- _EXERCISE DESCRIPTION_
Give every line of the listing word for word, beginning at the first and including the line with "tested on every" as the last.

- _ENTRIES SUPPLIED_
>>

(* ===== verification/AlertEngine.v ===== *)
(** * The alert engine
    (src/internal/controlplane/alerts/engine.go, handlers.go, channel_handlers.go)

    One pass of the evaluation is [Evaluate]: the rules are read, every enabled rule is
    tested on every probe, alerts that start and end are recorded and delivered.  The
    pass holds the mutex; the probes are those the fleet lists at that moment.  The
    engine has a store and a fleet, as the server builds it.  [time.ParseDuration] is
    an argument.  Deliveries to channels run in goroutines: [NSend] starts one, and
    [send_outcome] is what it does, given the answers of the other side. *)
From Stdlib Require Import SpecFloat.
From S2P Require Import Prelude GoStrings GoErrors GoTime GoFloat GoSort GoSql GoRuntime Protocol FleetManager AlertStore.
Local Open Scope go_scope.
Local Open Scope Z_scope.

(** ** Text *)

Definition upper_char (c : ascii) : ascii :=
  let n := nat_of_ascii c in if Nat.leb 97 n && Nat.leb n 122 then ascii_of_nat (n - 32) else c.
Fixpoint ToUpper (s : string) : string := match s with EmptyString => EmptyString | String c s => String (upper_char c) (ToUpper s) end.

(** [%.1f]: the exact value, rounded to even. *)
Definition round_half_even (n d : Z) : Z :=
  let q := n / d in
  let r := n mod d in
  if 2 * r <? d then q else if d <? 2 * r then q + 1 else if Z.even q then q else q + 1.
Definition tenths (n : Z) : string := (Itoa (n / 10) +:+ "." +:+ Itoa (n mod 10))%string.
Definition format_1f (x : float64) : string :=
  match x with
  | S754_nan => "NaN"
  | S754_infinity s => if s then "-Inf" else "+Inf"
  | S754_zero s => if s then "-0.0" else "0.0"
  | S754_finite s m e =>
      let n := if 0 <=? e then 10 * Zpos m * 2 ^ e else round_half_even (10 * Zpos m) (2 ^ (- e)) in
      ((if s then "-" else "") +:+ tenths n)%string
  end.

(** [Duration.Round(time.Second)], and [Duration.String] of a duration that is zero
    or at least a second. *)
Definition round_second (d : duration) : duration :=
  let q := Z.quot d Second in
  let r := Z.abs (Z.rem d Second) in
  let q := if 2 * r <? Second then q else q + Z.sgn d in
  Z.max (- 2 ^ 63) (Z.min (2 ^ 63 - 1) (q * Second)).
Definition duration_text (d : duration) : string :=
  let a := Z.abs d in
  let secs := a / Second in
  let frac := if a mod Second =? 0 then "" else ("." +:+ trim_zeros (digits 9 (a mod Second)))%string in
  let s := (Itoa (secs mod 60) +:+ frac +:+ "s")%string in
  let text :=
    if secs <? 60 then s
    else if secs <? 3600 then (Itoa (secs / 60) +:+ "m" +:+ s)%string
    else (Itoa (secs / 3600) +:+ "h" +:+ Itoa (secs / 60 mod 60) +:+ "m" +:+ s)%string in
  ((if (d <? 0)%Z then "-" else "") +:+ text)%string.

(** ** Conditions *)

Definition AlertFired : string := "alert.fired".
Definition AlertResolved : string := "alert.resolved".

Definition matchTags (probeTags ruleTags : list string) : bool :=
  let set := map (λ t, ToLower (TrimSpace t)) probeTags in
  forallb (λ t, let needle := ToLower (TrimSpace t) in (needle =s "") || existsb (String.eqb needle) set) ruleTags.

Section engine.
Context `{Host} `{Runtime} (ParseDuration : string → result duration).
(** The webhooks of the notifier, if there is one; whether there is a bus, and an
    audit recorder. *)
Context (webhooks : option (list string)) (bus auditing : bool).
Notation M := (GoSql.M Alerts).

Definition parseRuleDuration (raw : string) : result duration :=
  let value := TrimSpace raw in if value =s "" then inr 0 else ParseDuration value.

Definition percent (x : float64) : float64 := fmul x (float64_of_int 100).
Definition exceeds (probeID what : string) (usage threshold : float64) : option string :=
  if SFleb usage threshold then None
  else Some ("Probe " +:+ probeID +:+ " " +:+ what +:+ " usage " +:+ format_1f usage +:+ "% exceeds " +:+ format_1f threshold +:+ "%")%string.

(** The message, when the condition is met. *)
Definition conditionMet (rule : AlertRule) (probe : ProbeState) (now : time) : option string :=
  let c := ru_Condition rule in
  if cd_Type c =s "probe_offline" then
    if pb_Status probe <>s "offline" then None
    else match parseRuleDuration (cd_Duration c) with
    | inl _ => None
    | inr dur =>
        let offlineFor := time_Sub now (pb_LastSeen probe) in
        if (0 <? dur) && (offlineFor <? dur) then None
        else Some ("Probe " +:+ pb_ID probe +:+ " has been offline for " +:+ duration_text (round_second offlineFor))%string
    end
  else if cd_Type c =s "disk_threshold" then
    match pb_lastHB probe with
    | Some hb =>
        if hb_DiskTotal hb =? 0 then None
        else exceeds (pb_ID probe) "disk" (percent (fdiv (float64_of_int (hb_DiskUsed hb)) (float64_of_int (hb_DiskTotal hb)))) (cd_Threshold c)
    | None => None
    end
  else if cd_Type c =s "cpu_threshold" then
    match pb_lastHB probe with
    | Some hb =>
        let cpus := match pb_Inventory probe with
                    | Some inv => if 0 <? inv_CPUs inv then float64_of_int (inv_CPUs inv) else f_one
                    | None => f_one end in
        exceeds (pb_ID probe) "CPU" (percent (fdiv (hb_Load hb).1.1 cpus)) (cd_Threshold c)
    | None => None
    end
  else None.

(** ** Delivery *)

Definition send (n : notification) : M unit := puts (add_sent n).
Definition recordNotificationAudit (r : NotificationAuditRecord) : M unit := if auditing then send (NAudit r) else mret tt.
Definition delivery_record (rule : AlertRule) (evt : AlertEvent) (evtType : string) (ok : bool) (id name type err : string) : NotificationAuditRecord :=
  {| na_Kind := "delivery"; na_Success := ok; na_ChannelID := id; na_ChannelName := name; na_ChannelType := type; na_RuleID := ru_ID rule;
     na_RuleName := ru_Name rule; na_ProbeID := ev_ProbeID evt; na_EventType := evtType; na_Error := err |}.
Definition summary_of (evt : AlertEvent) : string := ("[" +:+ ToUpper (ev_Status evt) +:+ "] " +:+ ev_Message evt)%string.

(** The ids of the channels that the actions of a rule name. *)
Definition wanted (rule : AlertRule) : gset string :=
  list_to_set (List.filter (λ id, id <>s "") (map (λ a, TrimSpace (ac_ChannelID a)) (List.filter (λ a, ac_Type a =s "channel") (ru_Actions rule)))).
Definition range_set (s : gset string) : M (list string) := λ db, (inr (map_range (ticks db) (elements s)), tick db).
Definition by_id (l : list NotificationChannel) : gmap string NotificationChannel := foldl (λ m c, <[ch_ID c := c]> m) ∅ l.

Definition deliver_to (rule : AlertRule) (evt : AlertEvent) (evtType : string) (channels : gmap string NotificationChannel) (id : string) : M unit :=
  match channels !! id with
  | None => recordNotificationAudit (delivery_record rule evt evtType false id "" "" "channel not found")
  | Some ch =>
      if negb (ch_Enabled ch)
      then recordNotificationAudit (delivery_record rule evt evtType false (ch_ID ch) (ch_Name ch) (ch_Type ch) "channel disabled")
      else send (NSend ch {| nm_EventType := evtType; nm_Summary := summary_of evt; nm_ProbeID := ev_ProbeID evt; nm_RuleID := ru_ID rule;
                             nm_RuleName := ru_Name rule; nm_Detail := Some evt |})
  end.
Definition deliverNotificationChannels (rule : AlertRule) (evt : AlertEvent) (evtType : string) : M unit :=
  if bool_decide (wanted rule = ∅) then mret tt
  else
    channels ← attempt ListChannels;
    ids ← range_set (wanted rule);
    match channels with
    | inl e => for_each (λ id, recordNotificationAudit (delivery_record rule evt evtType false id "" "" (Error e))) ids
    | inr l => for_each (deliver_to rule evt evtType (by_id l)) ids
    end.

Definition deliver (rule : AlertRule) (evt : AlertEvent) (evtType : string) : M unit :=
  let summary := summary_of evt in
  _ ← (if bus then now ← time_now; send (NPublish evtType (ev_ProbeID evt) summary evt now) else mret tt);
  _ ← deliverNotificationChannels rule evt evtType;
  match webhooks with
  | None => mret tt
  | Some available =>
      match ru_Actions rule with
      | [] => send (NNotify evtType (ev_ProbeID evt) summary evt)
      | actions =>
          if existsb (λ a, (ac_Type a =s "webhook") && existsb (String.eqb (ac_WebhookID a)) available) actions
          then send (NNotify evtType (ev_ProbeID evt) summary evt) else mret tt
      end
  end.

(** ** The evaluation *)

Definition key_of (rule : AlertRule) (probe : ProbeState) : FiringKey := {| fk_RuleID := ru_ID rule; fk_ProbeID := pb_ID probe |}.
Definition set_wait (k : FiringKey) (t : option time) : M unit :=
  puts (λ s, set_pending (match t with Some t => <[k := t]> (pending s) | None => delete k (pending s) end) s).
Definition set_fire (k : FiringKey) (e : option AlertEvent) : M unit :=
  puts (λ s, set_firing (match e with Some e => <[k := e]> (firing s) | None => delete k (firing s) end) s).

(** The condition is met: whether it has been met for long enough. *)
Definition persisted (rule : AlertRule) (dur : duration) (now : time) (k : FiringKey) : M bool :=
  if (cd_Type (ru_Condition rule) <>s "probe_offline") && (0 <? dur) then
    since ← gets (λ s, pending s !! k);
    match since with
    | None => _ ← set_wait k (Some now); mret false
    | Some since => mret (negb (time_Sub now since <? dur))
    end
  else mret true.

Definition start_alert (rule : AlertRule) (probe : ProbeState) (message : string) (now : time) : M unit :=
  already ← gets (λ s, firing s !! key_of rule probe);
  match already with
  | Some _ => mret tt
  | None =>
      id ← uuid_NewString;
      let evt := {| ev_ID := id; ev_RuleID := ru_ID rule; ev_RuleName := ru_Name rule; ev_ProbeID := pb_ID probe; ev_Status := "firing";
                    ev_Message := message; ev_FiredAt := now; ev_ResolvedAt := None |} in
      recorded ← attempt (RecordEvent evt);
      match recorded with
      | inl _ => mret tt
      | inr _ =>
          _ ← set_fire (key_of rule probe) (Some evt);
          deliver rule evt AlertFired
      end
  end.

(** One rule on one probe; the answer is the key, when it is matched. *)
Definition test_probe (rule : AlertRule) (dur : duration) (now : time) (probe : ProbeState) : M (option FiringKey) :=
  let k := key_of rule probe in
  if negb (matchTags (pb_Tags probe) (cd_Tags (ru_Condition rule))) then mret None
  else match conditionMet rule probe now with
  | None => _ ← set_wait k None; mret None
  | Some message =>
      long ← persisted rule dur now k;
      if negb long then mret None
      else
        _ ← set_wait k None;
        _ ← start_alert rule probe message now;
        mret (Some k)
  end.

Fixpoint test_probes (rule : AlertRule) (dur : duration) (now : time) (probes : list ProbeState) : M (list FiringKey) :=
  match probes with
  | [] => mret []
  | p :: probes =>
      k ← test_probe rule dur now p;
      ks ← test_probes rule dur now probes;
      mret (option_list k ++ ks)
  end.
Fixpoint test_rules (rules : list AlertRule) (now : time) (probes : list ProbeState) : M (list FiringKey) :=
  match rules with
  | [] => mret []
  | r :: rules =>
      here ← (if negb (ru_Enabled r) then mret []
              else match parseRuleDuration (cd_Duration (ru_Condition r)) with
              | inl _ => mret []
              | inr dur => test_probes r dur now probes
              end);
      rest ← test_rules rules now probes;
      mret (here ++ rest)
  end.

Definition resolved_event (k : FiringKey) (now : time) (e : AlertEvent) : AlertEvent :=
  {| ev_ID := ev_ID e; ev_RuleID := ev_RuleID e; ev_RuleName := ev_RuleName e; ev_ProbeID := ev_ProbeID e; ev_Status := "resolved";
     ev_Message := ("Alert resolved for probe " +:+ fk_ProbeID k)%string; ev_FiredAt := ev_FiredAt e; ev_ResolvedAt := Some now |}.
(** A rule with an id and a name, and nothing else. *)
Definition bare_condition : AlertCondition := {| cd_Type := ""; cd_Threshold := f_zero; cd_Duration := ""; cd_Tags := []; cd_Severity := "" |}.
Definition bare_rule (id name : string) : AlertRule :=
  {| ru_ID := id; ru_Name := name; ru_Description := ""; ru_Enabled := false; ru_Condition := bare_condition; ru_Actions := [];
     ru_CreatedAt := zero_time; ru_UpdatedAt := zero_time |}.

Definition enabled_rule (id : string) (r : AlertRule) : bool := ru_Enabled r && (ru_ID r =s id).
Definition end_alert (rules : list AlertRule) (now : time) (ke : FiringKey * AlertEvent) : M unit :=
  let '(k, e) := ke in
  let resolved := resolved_event k now e in
  recorded ← attempt (RecordEvent resolved);
  match recorded with
  | inl _ => mret tt
  | inr _ =>
      let rule := default (bare_rule (ev_RuleID resolved) (ev_RuleName resolved)) (List.find (enabled_rule (fk_RuleID k)) rules) in
      _ ← deliver rule resolved AlertResolved;
      _ ← set_fire k None;
      set_wait k None
  end.

Definition range_firing : M (list (FiringKey * AlertEvent)) := λ db, (inr (map_range (ticks db) (map_to_list (firing (rows db)))), tick db).
Definition forget_waits (rules : list AlertRule) : M unit :=
  puts (λ s, set_pending (filter (λ kt, existsb (enabled_rule (fk_RuleID kt.1)) rules = true) (pending s)) s).

Definition Evaluate (probes : list ProbeState) : M unit :=
  rules ← ListRules;
  now ← time_now;
  matched ← test_rules rules now probes;
  alerts ← range_firing;
  _ ← for_each (end_alert rules now) (List.filter (λ ke, negb (bool_decide (ke.1 ∈ matched))) alerts);
  forget_waits rules.

(** [NewEngine] on the tables of the store. *)
Definition NewEngine : M unit :=
  active ← ActiveAlerts;
  puts (λ s, {| al_rules := al_rules s; al_events := al_events s; al_channels := al_channels s;
                firing := foldl (λ m e, <[{| fk_RuleID := ev_RuleID e; fk_ProbeID := ev_ProbeID e |} := e]> m) ∅ active; pending := ∅; sent := sent s |}).

Definition firing_order (a b : AlertEvent) : bool :=
  if ev_RuleID a =s ev_RuleID b then String.ltb (ev_ProbeID a) (ev_ProbeID b) else String.ltb (ev_RuleID a) (ev_RuleID b).
Definition SnapshotFiring : M (list AlertEvent) :=
  l ← range_firing;
  mret (sort_Slice firing_order (map snd l)).
End engine.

<<

- _REPLY_
(* ===== verification/AlertEngine.v ===== *)
(** * The alert engine
    (src/internal/controlplane/alerts/engine.go, handlers.go, channel_handlers.go)

    One pass of the evaluation is [Evaluate]: the rules are read, every enabled rule is
    tested on every probe, alerts that start and end are recorded and delivered.  The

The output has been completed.